◆ What you should do
Every line of the data below is to be written out again exactly.

[Dataset entries]
(** * The travel API of [server.py]: a shallow embedding and its properties

    The service keeps three collections of documents (destinations, trips,
    bookings) in a document store and answers nine routes.  The handlers are
    embedded as functions on an explicit store; the two things a handler
    takes from outside (sixteen random bytes for [uuid.uuid4], the clock for
    [datetime.now]) are arguments. *)

From Stdlib Require Import ZArith Ascii String List Lia.
From Stdlib Require Import Floats.SpecFloat.
From stdpp Require Import base option list strings gmap fin_maps.

Set Warnings "-register-all".

Local Open Scope string_scope.
Local Open Scope list_scope.
Local Open Scope Z_scope.

(** ** Timestamps

    A [datetime.datetime]: the calendar fields and, for an aware value, the
    offset of its [tzinfo] from UTC in minutes ([timezone.utc] is
    [Some 0]); [None] is a naive value. *)

Record datetime := mk_datetime {
  year : Z;
  month : Z;
  day : Z;
  hour : Z;
  minute : Z;
  second : Z;
  microsecond : Z;
  tzinfo : option Z
}.

(** ** Values and documents

    What a JSON body or a stored document holds.  [VOid] is the store's
    [ObjectId], [VDatetime] a structured timestamp. *)

Inductive value :=
| VNull
| VBool (b : bool)
| VInt (z : Z)
| VFloat (f : spec_float)
| VStr (s : string)
| VDatetime (d : datetime)
| VOid (n : nat)
| VList (l : list value)
| VObj (l : list (string * value)).

(** A Python [dict] with string keys. *)
Abbreviation doc := (gmap string value).

(** ** The document store

    A collection is the sequence of its documents in insertion order.  The
    store hands out [ObjectId]s from a counter. *)

Record database := mk_database {
  destinations : list doc;
  trips : list doc;
  bookings : list doc;
  next_oid : nat
}.

(** An equality filter such as [{"destination_id": X}]: every filter the
    handlers build compares a field with a string. *)
Definition query := list (string * string).

(** A projection such as [{"_id": 0}]: the keys to leave out. *)
Definition projection := list string.

Definition field_is (d : doc) (k s : string) : bool :=
  match d !! k with
  | Some (VStr s') => bool_decide (s' = s)
  | _ => false
  end.

Definition matches (q : query) (d : doc) : bool :=
  forallb (fun '(k, s) => field_is d k s) q.

Definition project (p : projection) (d : doc) : doc :=
  foldr (fun k acc => delete k acc) d p.

(** [collection.find(q, p)], a cursor over the matching documents. *)
Definition find (q : query) (p : projection) (c : list doc) : list doc :=
  project p <$> List.filter (matches q) c.

(** [cursor.to_list(n)]. *)
Definition to_list (n : nat) (cursor : list doc) : list doc := take n cursor.

(** [collection.find_one(q, p)]. *)
Definition find_one (q : query) (p : projection) (c : list doc) : option doc :=
  head (find q p c).
(** * The console map service ([use-map.ts]): tree classification,
      visibility propagation, inflight aggregation and edge ports.

    Shallow embedding of
    [apps/wing-console/console/ui/src/services/use-map.ts].

    Modelling conventions.
    - A JS string is a [string]; its characters are the 8-bit characters
      of [ascii].  The two line terminators U+2028 and U+2029 of the JS
      regular expression dot are outside this alphabet.
    - An optional field ([fqn], [display?.hidden], [operation]) is an
      [option]; [undefined] is [None].
    - A JS object used as a dictionary ([node.children]) is the list of
      its (key, value) pairs in the order [Object.values] enumerates
      them; an absent [children] is the empty list, which is what
      [node.children ?? {}] makes of it.
    - A JS [Map] that is filled by a traversal is a [gmap] threaded
      through the traversal; [Map.set] is insertion.
    - Each [useMemo]/[useCallback] is the pure function of its inputs
      that its body computes. *)

From Stdlib Require Import Ascii.
From stdpp Require Import gmap strings list fin_maps.

(** ** Data model *)

(** [ConstructTreeNode] of the SDK, restricted to the fields the
    service reads: [path], [constructInfo?.fqn], [display?.hidden] and
    [children]. *)
#[warnings="-register-all"]
Inductive ConstructTreeNode : Type :=
  mkNode {
    path : string;
    fqn : option string;
    hidden : option bool;
    children : list (string * ConstructTreeNode)
  }.

Module Raw.
(** [RawConnectionData]. *)
Record RawConnectionData : Type :=
  mk {
    source : string;
    target : string;
    sourceOp : option string;
    targetOp : option string;
    name : string
  }.
End Raw.

Module Conn.
(** The endpoint record the service builds for the bridger. *)
Record Endpoint : Type :=
  mkEndpoint {
    id : string;
    nodeFqn : option string;
    operation : option string
  }.

Record Connection : Type :=
  mk {
    source : Endpoint;
    target : Endpoint
  }.
End Conn.

Module Inflight.
(** [NodeInflight]; both occupancy fields are always written by
    [getNodeInflights]. *)
Record NodeInflight : Type :=
  mk {
    id : string;
    name : string;
    sourceOccupied : bool;
    targetOccupied : bool
  }.
End Inflight.

Module Edge.
(** The fields of [ElkExtendedEdge] the service fills. *)
Record ElkExtendedEdge : Type :=
  mk {
    id : string;
    sources : list string;
    targets : list string
  }.
End Edge.

(** [NodeV2["type"]]. *)
Inductive NodeType : Type :=
  | container
  | autoId
  | function
  | scheduler
  | endpoint
  | construct.

(** [NodeV2], the tagged union of node descriptors. *)
Inductive NodeV2 : Type :=
  | V2container (children : list string)
  | V2autoId
  | V2function
  | V2scheduler
  | V2endpoint
  | V2construct (inflights : list Inflight.NodeInflight).

(** The [type] field of a descriptor. *)
Definition typeOf (d : NodeV2) : NodeType :=
  match d with
  | V2container _ => container
  | V2autoId => autoId
  | V2function => function
  | V2scheduler => scheduler
  | V2endpoint => endpoint
  | V2construct _ => construct
  end.

(** The [type] argument of [getConnectionId]. *)
Inductive Direction : Type :=
  | dirSource
  | dirTarget.

Definition directionString (d : Direction) : string :=
  match d with
  | dirSource => "source"
  | dirTarget => "target"
  end.

(** ** JavaScript helpers *)

(** Truthiness of an optional boolean. *)
Definition truthy (b : option bool) : bool :=
  match b with
  | Some true => true
  | _ => false
  end.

◆ Output for this task
(** * The travel API of [server.py]: a shallow embedding and its properties

    The service keeps three collections of documents (destinations, trips,
    bookings) in a document store and answers nine routes.  The handlers are
    embedded as functions on an explicit store; the two things a handler
    takes from outside (sixteen random bytes for [uuid.uuid4], the clock for
    [datetime.now]) are arguments. *)

From Stdlib Require Import ZArith Ascii String List Lia.
From Stdlib Require Import Floats.SpecFloat.
From stdpp Require Import base option list strings gmap fin_maps.

Set Warnings "-register-all".

Local Open Scope string_scope.
Local Open Scope list_scope.
Local Open Scope Z_scope.

(** ** Timestamps

    A [datetime.datetime]: the calendar fields and, for an aware value, the
    offset of its [tzinfo] from UTC in minutes ([timezone.utc] is
    [Some 0]); [None] is a naive value. *)

Record datetime := mk_datetime {
  year : Z;
  month : Z;
  day : Z;
  hour : Z;
  minute : Z;
  second : Z;
  microsecond : Z;
  tzinfo : option Z
}.

(** ** Values and documents

    What a JSON body or a stored document holds.  [VOid] is the store's
    [ObjectId], [VDatetime] a structured timestamp. *)

Inductive value :=
| VNull
| VBool (b : bool)
| VInt (z : Z)
| VFloat (f : spec_float)
| VStr (s : string)
| VDatetime (d : datetime)
| VOid (n : nat)
| VList (l : list value)
| VObj (l : list (string * value)).

(** A Python [dict] with string keys. *)
Abbreviation doc := (gmap string value).

(** ** The document store

    A collection is the sequence of its documents in insertion order.  The
    store hands out [ObjectId]s from a counter. *)

Record database := mk_database {
  destinations : list doc;
  trips : list doc;
  bookings : list doc;
  next_oid : nat
}.

(** An equality filter such as [{"destination_id": X}]: every filter the
    handlers build compares a field with a string. *)
Definition query := list (string * string).

(** A projection such as [{"_id": 0}]: the keys to leave out. *)
Definition projection := list string.

Definition field_is (d : doc) (k s : string) : bool :=
  match d !! k with
  | Some (VStr s') => bool_decide (s' = s)
  | _ => false
  end.

Definition matches (q : query) (d : doc) : bool :=
  forallb (fun '(k, s) => field_is d k s) q.

Definition project (p : projection) (d : doc) : doc :=
  foldr (fun k acc => delete k acc) d p.

(** [collection.find(q, p)], a cursor over the matching documents. *)
Definition find (q : query) (p : projection) (c : list doc) : list doc :=
  project p <$> List.filter (matches q) c.

(** [cursor.to_list(n)]. *)
Definition to_list (n : nat) (cursor : list doc) : list doc := take n cursor.

(** [collection.find_one(q, p)]. *)
Definition find_one (q : query) (p : projection) (c : list doc) : option doc :=
  head (find q p c).
(** * The console map service ([use-map.ts]): tree classification,
      visibility propagation, inflight aggregation and edge ports.

    Shallow embedding of
    [apps/wing-console/console/ui/src/services/use-map.ts].

    Modelling conventions.
    - A JS string is a [string]; its characters are the 8-bit characters
      of [ascii].  The two line terminators U+2028 and U+2029 of the JS
      regular expression dot are outside this alphabet.
    - An optional field ([fqn], [display?.hidden], [operation]) is an
      [option]; [undefined] is [None].
    - A JS object used as a dictionary ([node.children]) is the list of
      its (key, value) pairs in the order [Object.values] enumerates
      them; an absent [children] is the empty list, which is what
      [node.children ?? {}] makes of it.
    - A JS [Map] that is filled by a traversal is a [gmap] threaded
      through the traversal; [Map.set] is insertion.
    - Each [useMemo]/[useCallback] is the pure function of its inputs
      that its body computes. *)

From Stdlib Require Import Ascii.
From stdpp Require Import gmap strings list fin_maps.

(** ** Data model *)

(** [ConstructTreeNode] of the SDK, restricted to the fields the
    service reads: [path], [constructInfo?.fqn], [display?.hidden] and
    [children]. *)
#[warnings="-register-all"]
Inductive ConstructTreeNode : Type :=
  mkNode {
    path : string;
    fqn : option string;
    hidden : option bool;
    children : list (string * ConstructTreeNode)
  }.

Module Raw.
(** [RawConnectionData]. *)
Record RawConnectionData : Type :=
  mk {
    source : string;
    target : string;
    sourceOp : option string;
    targetOp : option string;
    name : string
  }.
End Raw.

Module Conn.
(** The endpoint record the service builds for the bridger. *)
Record Endpoint : Type :=
  mkEndpoint {
    id : string;
    nodeFqn : option string;
    operation : option string
  }.

Record Connection : Type :=
  mk {
    source : Endpoint;
    target : Endpoint
  }.
End Conn.

Module Inflight.
(** [NodeInflight]; both occupancy fields are always written by
    [getNodeInflights]. *)
Record NodeInflight : Type :=
  mk {
    id : string;
    name : string;
    sourceOccupied : bool;
    targetOccupied : bool
  }.
End Inflight.

Module Edge.
(** The fields of [ElkExtendedEdge] the service fills. *)
Record ElkExtendedEdge : Type :=
  mk {
    id : string;
    sources : list string;
    targets : list string
  }.
End Edge.

(** [NodeV2["type"]]. *)
Inductive NodeType : Type :=
  | container
  | autoId
  | function
  | scheduler
  | endpoint
  | construct.

(** [NodeV2], the tagged union of node descriptors. *)
Inductive NodeV2 : Type :=
  | V2container (children : list string)
  | V2autoId
  | V2function
  | V2scheduler
  | V2endpoint
  | V2construct (inflights : list Inflight.NodeInflight).

(** The [type] field of a descriptor. *)
Definition typeOf (d : NodeV2) : NodeType :=
  match d with
  | V2container _ => container
  | V2autoId => autoId
  | V2function => function
  | V2scheduler => scheduler
  | V2endpoint => endpoint
  | V2construct _ => construct
  end.

(** The [type] argument of [getConnectionId]. *)
Inductive Direction : Type :=
  | dirSource
  | dirTarget.

Definition directionString (d : Direction) : string :=
  match d with
  | dirSource => "source"
  | dirTarget => "target"
  end.

(** ** JavaScript helpers *)

(** Truthiness of an optional boolean. *)
Definition truthy (b : option bool) : bool :=
  match b with
  | Some true => true
  | _ => false
  end.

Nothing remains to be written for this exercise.